(Records from a dataset)
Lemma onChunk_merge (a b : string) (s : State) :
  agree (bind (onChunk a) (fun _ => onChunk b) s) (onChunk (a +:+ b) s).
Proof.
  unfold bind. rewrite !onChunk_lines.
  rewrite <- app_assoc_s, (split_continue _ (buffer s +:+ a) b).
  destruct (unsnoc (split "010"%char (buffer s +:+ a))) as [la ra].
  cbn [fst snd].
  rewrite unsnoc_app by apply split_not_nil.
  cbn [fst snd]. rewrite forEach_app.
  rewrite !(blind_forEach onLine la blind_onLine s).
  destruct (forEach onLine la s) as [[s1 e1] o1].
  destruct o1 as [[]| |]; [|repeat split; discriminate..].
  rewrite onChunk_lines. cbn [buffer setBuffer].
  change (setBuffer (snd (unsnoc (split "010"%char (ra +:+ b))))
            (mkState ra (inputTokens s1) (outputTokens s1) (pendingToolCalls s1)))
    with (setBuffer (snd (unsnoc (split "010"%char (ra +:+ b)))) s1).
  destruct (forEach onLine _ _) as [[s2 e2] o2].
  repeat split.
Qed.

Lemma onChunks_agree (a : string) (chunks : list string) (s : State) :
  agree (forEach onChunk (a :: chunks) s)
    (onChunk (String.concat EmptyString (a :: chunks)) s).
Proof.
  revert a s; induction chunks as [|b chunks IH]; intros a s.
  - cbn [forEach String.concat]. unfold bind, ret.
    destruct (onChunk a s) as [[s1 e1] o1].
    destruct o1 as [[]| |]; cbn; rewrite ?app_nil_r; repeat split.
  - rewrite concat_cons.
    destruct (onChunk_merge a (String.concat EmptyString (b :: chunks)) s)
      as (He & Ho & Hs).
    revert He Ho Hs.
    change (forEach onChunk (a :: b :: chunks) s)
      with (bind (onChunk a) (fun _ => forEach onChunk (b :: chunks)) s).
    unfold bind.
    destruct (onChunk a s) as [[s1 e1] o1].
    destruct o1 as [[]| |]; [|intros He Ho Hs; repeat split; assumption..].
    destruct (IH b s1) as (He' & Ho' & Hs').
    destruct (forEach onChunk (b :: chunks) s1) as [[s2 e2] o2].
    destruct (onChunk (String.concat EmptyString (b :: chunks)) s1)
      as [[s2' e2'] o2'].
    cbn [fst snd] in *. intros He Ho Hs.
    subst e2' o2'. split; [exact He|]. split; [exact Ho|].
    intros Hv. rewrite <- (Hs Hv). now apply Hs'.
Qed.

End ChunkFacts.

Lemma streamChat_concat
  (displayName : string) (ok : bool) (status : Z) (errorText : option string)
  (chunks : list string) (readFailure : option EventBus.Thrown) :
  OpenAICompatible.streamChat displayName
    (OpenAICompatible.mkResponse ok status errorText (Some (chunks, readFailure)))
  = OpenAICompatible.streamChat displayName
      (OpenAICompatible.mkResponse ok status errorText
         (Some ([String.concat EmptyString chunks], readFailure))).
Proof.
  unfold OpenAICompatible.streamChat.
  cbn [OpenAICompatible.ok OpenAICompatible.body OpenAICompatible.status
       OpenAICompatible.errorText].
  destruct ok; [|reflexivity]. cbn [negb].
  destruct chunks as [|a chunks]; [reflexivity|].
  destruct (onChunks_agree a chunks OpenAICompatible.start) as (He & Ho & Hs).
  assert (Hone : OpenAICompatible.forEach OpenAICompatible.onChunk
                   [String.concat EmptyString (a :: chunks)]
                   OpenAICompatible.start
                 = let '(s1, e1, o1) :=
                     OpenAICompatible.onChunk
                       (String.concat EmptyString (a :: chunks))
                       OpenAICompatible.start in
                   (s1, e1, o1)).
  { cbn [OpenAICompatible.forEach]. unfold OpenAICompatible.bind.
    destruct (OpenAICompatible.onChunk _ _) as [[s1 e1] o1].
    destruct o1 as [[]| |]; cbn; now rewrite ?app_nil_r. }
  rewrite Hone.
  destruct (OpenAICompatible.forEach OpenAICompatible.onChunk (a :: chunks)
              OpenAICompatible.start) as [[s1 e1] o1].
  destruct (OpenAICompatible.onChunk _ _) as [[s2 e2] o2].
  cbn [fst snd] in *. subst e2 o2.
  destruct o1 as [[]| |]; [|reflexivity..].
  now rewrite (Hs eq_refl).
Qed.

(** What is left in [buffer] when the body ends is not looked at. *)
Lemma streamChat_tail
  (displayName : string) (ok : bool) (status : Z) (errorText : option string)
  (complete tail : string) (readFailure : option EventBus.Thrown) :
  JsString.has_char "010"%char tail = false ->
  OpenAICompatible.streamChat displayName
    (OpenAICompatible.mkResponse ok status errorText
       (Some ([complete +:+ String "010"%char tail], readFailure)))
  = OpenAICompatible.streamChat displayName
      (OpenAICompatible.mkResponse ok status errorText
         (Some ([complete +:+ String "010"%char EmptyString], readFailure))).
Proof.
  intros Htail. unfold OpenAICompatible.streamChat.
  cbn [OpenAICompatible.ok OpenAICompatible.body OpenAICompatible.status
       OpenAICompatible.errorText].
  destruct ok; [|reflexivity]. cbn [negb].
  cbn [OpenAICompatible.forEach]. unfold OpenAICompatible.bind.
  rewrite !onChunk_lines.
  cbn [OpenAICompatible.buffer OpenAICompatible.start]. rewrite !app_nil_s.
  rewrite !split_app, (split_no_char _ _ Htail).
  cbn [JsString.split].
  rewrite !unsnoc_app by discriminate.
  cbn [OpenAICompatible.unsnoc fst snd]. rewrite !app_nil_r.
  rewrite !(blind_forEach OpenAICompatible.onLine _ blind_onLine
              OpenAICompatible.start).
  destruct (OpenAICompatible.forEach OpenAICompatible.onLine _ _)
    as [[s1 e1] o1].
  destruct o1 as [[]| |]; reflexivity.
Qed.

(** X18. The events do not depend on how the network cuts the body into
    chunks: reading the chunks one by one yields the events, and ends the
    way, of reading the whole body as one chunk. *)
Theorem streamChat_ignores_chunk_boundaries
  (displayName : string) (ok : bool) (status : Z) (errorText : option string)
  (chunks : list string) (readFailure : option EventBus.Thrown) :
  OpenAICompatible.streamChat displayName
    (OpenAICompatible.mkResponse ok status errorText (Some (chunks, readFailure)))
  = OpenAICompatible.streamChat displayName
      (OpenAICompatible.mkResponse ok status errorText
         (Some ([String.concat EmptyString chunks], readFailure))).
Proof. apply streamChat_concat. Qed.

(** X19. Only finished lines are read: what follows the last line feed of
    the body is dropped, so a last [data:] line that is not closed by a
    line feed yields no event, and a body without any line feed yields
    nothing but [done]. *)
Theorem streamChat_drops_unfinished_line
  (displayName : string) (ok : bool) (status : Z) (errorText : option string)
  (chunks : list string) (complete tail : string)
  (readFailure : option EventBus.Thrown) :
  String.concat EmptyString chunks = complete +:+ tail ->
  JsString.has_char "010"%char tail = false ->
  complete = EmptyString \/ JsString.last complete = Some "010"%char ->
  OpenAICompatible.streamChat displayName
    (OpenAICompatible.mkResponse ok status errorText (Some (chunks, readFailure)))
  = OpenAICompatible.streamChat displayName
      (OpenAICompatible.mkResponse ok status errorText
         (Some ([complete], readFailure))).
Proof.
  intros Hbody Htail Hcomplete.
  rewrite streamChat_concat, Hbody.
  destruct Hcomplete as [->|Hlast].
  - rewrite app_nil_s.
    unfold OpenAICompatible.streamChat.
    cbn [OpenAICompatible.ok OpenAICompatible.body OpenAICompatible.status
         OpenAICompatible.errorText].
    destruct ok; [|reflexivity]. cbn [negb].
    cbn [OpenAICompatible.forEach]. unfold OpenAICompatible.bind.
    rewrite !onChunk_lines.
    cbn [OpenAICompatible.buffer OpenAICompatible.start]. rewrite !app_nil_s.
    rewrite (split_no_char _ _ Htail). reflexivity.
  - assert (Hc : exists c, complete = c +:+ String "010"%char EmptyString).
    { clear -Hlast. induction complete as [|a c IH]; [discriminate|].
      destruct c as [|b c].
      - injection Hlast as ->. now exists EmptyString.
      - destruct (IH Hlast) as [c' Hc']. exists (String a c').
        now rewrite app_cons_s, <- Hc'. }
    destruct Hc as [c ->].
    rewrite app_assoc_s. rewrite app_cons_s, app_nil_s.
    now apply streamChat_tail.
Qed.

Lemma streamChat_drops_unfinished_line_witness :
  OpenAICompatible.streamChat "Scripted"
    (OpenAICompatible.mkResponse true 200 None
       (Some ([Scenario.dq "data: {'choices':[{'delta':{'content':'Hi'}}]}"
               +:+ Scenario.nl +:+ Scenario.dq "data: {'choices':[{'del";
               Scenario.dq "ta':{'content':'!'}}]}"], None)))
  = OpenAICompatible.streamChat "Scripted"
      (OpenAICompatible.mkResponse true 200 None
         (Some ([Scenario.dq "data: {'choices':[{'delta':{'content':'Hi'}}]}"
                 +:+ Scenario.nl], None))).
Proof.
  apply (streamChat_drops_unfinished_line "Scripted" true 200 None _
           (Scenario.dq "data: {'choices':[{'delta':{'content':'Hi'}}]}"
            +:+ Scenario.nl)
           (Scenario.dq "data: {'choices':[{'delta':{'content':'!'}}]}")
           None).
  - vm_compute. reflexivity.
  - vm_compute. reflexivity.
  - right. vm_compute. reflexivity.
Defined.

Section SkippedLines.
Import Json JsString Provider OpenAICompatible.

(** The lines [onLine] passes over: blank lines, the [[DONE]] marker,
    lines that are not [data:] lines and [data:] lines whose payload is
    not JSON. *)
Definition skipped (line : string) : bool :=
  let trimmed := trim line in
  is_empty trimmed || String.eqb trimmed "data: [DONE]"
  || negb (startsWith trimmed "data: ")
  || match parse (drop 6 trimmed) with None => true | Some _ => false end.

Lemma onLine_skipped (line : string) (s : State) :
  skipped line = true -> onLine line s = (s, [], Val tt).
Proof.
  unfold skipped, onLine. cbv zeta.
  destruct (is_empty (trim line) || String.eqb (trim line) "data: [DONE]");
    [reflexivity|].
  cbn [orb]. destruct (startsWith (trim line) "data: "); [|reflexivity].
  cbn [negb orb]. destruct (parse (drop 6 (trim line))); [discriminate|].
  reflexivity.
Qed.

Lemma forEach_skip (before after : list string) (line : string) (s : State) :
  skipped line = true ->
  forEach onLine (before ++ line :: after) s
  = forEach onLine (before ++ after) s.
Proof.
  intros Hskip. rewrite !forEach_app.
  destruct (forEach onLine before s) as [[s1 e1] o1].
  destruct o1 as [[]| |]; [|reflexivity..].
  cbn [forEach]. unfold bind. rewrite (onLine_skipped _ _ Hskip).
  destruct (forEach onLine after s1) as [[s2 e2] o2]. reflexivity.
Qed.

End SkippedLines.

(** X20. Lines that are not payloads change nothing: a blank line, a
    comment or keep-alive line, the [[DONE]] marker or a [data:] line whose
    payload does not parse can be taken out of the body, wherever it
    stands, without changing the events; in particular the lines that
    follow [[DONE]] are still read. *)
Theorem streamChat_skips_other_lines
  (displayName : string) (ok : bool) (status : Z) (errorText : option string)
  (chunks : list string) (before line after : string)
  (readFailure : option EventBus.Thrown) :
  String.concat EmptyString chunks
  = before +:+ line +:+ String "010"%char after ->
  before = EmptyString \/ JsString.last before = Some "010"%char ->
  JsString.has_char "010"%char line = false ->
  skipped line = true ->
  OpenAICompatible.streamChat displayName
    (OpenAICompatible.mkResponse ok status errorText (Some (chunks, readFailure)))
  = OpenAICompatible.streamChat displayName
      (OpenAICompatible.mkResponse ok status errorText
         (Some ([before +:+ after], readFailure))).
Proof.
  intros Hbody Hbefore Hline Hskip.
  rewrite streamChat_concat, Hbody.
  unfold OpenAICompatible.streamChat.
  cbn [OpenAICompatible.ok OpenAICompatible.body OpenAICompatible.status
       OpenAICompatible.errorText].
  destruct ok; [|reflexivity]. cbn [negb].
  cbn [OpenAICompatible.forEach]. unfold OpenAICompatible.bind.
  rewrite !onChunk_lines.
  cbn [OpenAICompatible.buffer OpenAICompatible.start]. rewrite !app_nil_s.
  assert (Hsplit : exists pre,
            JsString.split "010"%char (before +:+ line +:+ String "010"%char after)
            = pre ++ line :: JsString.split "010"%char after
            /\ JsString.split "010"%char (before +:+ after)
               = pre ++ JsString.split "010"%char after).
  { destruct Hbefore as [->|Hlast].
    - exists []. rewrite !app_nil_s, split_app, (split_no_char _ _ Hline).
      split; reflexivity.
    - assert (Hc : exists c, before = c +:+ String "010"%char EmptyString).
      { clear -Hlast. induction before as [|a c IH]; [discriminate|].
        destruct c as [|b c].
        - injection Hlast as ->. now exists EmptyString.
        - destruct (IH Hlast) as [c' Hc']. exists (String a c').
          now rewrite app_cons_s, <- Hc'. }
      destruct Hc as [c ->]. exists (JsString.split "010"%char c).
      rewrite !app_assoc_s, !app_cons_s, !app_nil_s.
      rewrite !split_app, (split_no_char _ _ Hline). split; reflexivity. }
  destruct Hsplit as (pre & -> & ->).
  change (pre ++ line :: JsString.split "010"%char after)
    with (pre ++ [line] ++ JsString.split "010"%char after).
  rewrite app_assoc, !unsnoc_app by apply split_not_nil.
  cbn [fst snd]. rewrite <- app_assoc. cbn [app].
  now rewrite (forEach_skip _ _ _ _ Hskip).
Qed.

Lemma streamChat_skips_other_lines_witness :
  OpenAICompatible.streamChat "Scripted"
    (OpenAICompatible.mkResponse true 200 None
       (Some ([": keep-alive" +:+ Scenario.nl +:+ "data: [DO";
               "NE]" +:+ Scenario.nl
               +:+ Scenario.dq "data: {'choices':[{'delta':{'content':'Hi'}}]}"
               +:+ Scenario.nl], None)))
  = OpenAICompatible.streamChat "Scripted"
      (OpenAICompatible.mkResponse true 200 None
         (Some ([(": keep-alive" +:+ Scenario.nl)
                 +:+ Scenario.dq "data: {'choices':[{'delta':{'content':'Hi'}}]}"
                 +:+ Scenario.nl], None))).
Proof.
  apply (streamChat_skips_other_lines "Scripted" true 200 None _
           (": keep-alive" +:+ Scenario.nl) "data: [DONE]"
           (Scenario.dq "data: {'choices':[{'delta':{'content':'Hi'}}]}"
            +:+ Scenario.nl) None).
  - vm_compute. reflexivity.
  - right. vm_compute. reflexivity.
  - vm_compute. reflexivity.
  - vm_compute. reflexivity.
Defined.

**TASK REQUIREMENTS**. State how many lines of the data above contain the word "delta", and include nothing other than that number.

**EXERCISE SOLUTION**. 7